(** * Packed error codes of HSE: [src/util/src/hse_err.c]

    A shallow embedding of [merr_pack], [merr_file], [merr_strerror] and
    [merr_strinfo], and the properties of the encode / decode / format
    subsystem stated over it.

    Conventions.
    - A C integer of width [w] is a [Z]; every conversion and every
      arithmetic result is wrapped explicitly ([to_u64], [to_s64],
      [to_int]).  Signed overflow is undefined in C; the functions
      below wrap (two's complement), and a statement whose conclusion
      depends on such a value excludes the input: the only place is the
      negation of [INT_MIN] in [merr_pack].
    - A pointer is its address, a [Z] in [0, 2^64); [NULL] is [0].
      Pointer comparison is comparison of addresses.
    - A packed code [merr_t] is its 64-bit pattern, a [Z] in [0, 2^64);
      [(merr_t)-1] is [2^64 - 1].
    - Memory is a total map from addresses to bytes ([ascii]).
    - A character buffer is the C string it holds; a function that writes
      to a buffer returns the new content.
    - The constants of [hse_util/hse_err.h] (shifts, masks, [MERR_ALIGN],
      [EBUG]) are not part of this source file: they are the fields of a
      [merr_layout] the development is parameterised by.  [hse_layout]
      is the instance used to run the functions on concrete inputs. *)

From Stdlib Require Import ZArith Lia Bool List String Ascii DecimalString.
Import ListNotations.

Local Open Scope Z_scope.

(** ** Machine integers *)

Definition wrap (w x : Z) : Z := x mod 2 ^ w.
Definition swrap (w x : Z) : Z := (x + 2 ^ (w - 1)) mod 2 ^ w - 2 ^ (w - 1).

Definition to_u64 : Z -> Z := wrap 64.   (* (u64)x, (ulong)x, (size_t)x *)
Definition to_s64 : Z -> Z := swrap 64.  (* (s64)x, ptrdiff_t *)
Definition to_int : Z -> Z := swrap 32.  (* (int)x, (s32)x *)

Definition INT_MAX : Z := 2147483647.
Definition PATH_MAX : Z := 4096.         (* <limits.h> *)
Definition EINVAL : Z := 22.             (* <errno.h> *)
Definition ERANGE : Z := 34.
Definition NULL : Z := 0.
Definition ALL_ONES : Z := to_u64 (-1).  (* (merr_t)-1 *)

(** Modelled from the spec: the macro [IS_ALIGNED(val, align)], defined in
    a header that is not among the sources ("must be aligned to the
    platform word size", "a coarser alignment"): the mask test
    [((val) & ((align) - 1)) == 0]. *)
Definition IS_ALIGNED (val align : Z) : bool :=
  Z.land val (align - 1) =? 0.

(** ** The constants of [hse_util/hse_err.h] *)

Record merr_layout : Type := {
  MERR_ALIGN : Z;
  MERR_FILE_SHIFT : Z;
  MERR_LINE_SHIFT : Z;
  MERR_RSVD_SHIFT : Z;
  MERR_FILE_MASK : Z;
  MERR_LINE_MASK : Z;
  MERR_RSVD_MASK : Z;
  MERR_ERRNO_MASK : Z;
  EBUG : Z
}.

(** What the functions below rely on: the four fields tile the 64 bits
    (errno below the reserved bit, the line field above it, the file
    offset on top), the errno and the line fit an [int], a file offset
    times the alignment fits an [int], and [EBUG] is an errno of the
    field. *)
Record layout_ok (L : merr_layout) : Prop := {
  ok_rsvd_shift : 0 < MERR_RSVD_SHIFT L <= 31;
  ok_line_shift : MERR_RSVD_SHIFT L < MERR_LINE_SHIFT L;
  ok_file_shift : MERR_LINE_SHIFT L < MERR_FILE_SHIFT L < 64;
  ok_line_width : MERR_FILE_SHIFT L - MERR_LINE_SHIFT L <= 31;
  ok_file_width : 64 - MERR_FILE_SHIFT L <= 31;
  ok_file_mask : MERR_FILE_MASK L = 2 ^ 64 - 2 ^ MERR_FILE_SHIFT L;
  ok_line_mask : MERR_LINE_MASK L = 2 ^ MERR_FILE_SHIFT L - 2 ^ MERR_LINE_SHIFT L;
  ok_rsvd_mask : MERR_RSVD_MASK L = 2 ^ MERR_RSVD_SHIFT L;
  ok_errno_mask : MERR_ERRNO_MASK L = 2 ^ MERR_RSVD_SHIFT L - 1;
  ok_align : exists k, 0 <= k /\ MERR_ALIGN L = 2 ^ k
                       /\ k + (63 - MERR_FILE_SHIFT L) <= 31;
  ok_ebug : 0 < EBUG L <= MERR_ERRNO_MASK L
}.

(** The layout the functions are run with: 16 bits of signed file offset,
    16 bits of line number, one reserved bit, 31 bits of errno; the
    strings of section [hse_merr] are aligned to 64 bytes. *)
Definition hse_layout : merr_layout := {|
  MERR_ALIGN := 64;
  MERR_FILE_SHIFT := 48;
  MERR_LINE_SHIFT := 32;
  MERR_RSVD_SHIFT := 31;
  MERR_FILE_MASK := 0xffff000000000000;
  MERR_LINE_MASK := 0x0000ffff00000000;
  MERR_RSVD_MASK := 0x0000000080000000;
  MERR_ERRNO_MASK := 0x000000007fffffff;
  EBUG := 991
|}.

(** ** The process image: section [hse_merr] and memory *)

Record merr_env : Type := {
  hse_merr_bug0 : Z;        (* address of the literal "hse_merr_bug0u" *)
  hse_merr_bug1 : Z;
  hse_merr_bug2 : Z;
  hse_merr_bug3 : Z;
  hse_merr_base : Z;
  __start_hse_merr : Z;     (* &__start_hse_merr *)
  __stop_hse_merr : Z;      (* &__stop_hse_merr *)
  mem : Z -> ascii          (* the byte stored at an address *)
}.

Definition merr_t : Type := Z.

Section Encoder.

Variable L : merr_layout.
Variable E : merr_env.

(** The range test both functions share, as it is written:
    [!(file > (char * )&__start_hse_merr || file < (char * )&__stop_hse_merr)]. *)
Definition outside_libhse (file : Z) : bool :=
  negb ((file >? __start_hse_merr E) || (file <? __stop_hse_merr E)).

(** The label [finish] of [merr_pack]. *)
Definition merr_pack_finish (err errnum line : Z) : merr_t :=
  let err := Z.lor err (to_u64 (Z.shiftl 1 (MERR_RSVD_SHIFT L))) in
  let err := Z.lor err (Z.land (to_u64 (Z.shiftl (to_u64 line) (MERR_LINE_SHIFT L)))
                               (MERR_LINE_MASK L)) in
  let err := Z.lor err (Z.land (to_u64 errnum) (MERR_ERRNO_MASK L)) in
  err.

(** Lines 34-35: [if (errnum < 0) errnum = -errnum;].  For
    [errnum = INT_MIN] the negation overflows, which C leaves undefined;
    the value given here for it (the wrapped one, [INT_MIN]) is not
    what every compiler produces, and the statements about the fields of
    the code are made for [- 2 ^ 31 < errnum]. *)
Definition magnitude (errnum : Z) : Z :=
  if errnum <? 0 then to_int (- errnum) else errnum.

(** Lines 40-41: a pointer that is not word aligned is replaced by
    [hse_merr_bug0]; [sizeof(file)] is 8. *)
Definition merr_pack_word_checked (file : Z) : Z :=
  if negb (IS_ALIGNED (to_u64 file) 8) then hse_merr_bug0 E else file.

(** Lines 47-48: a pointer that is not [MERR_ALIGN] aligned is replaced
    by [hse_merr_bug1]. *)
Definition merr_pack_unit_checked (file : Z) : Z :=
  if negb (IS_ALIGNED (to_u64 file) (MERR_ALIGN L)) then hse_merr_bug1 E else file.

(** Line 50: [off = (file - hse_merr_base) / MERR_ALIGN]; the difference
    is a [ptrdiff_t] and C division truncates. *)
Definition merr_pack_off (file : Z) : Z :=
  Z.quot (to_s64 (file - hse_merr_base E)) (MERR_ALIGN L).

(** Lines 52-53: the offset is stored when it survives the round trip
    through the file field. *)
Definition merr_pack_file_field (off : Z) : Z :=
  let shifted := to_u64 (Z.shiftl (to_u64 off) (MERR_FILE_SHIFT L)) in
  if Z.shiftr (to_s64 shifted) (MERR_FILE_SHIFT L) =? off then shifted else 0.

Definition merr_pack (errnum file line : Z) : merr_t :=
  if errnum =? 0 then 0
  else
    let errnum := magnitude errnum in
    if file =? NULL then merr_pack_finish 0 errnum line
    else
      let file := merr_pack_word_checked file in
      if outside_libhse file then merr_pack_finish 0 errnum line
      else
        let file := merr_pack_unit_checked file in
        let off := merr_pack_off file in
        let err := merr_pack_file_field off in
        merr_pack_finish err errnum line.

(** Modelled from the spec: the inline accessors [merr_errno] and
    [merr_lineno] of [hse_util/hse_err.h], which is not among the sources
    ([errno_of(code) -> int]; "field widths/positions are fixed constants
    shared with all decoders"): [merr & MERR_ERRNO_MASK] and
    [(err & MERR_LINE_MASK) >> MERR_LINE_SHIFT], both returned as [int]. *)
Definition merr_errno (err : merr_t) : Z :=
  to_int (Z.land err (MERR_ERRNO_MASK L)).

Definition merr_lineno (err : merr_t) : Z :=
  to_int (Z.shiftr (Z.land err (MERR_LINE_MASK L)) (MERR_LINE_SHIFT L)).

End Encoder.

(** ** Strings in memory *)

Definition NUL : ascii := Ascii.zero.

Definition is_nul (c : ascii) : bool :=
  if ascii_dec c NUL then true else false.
● ● ●
**Activity**
The entries above hold a line with "Definition merr_t : Type := Z." and a later line with "the value given". Write out exactly those lines and all lines between, nothing more.

**Result**
Definition merr_t : Type := Z.

Section Encoder.

Variable L : merr_layout.
Variable E : merr_env.

(** The range test both functions share, as it is written:
    [!(file > (char * )&__start_hse_merr || file < (char * )&__stop_hse_merr)]. *)
Definition outside_libhse (file : Z) : bool :=
  negb ((file >? __start_hse_merr E) || (file <? __stop_hse_merr E)).

(** The label [finish] of [merr_pack]. *)
Definition merr_pack_finish (err errnum line : Z) : merr_t :=
  let err := Z.lor err (to_u64 (Z.shiftl 1 (MERR_RSVD_SHIFT L))) in
  let err := Z.lor err (Z.land (to_u64 (Z.shiftl (to_u64 line) (MERR_LINE_SHIFT L)))
                               (MERR_LINE_MASK L)) in
  let err := Z.lor err (Z.land (to_u64 errnum) (MERR_ERRNO_MASK L)) in
  err.

(** Lines 34-35: [if (errnum < 0) errnum = -errnum;].  For
    [errnum = INT_MIN] the negation overflows, which C leaves undefined;
    the value given here for it (the wrapped one, [INT_MIN]) is not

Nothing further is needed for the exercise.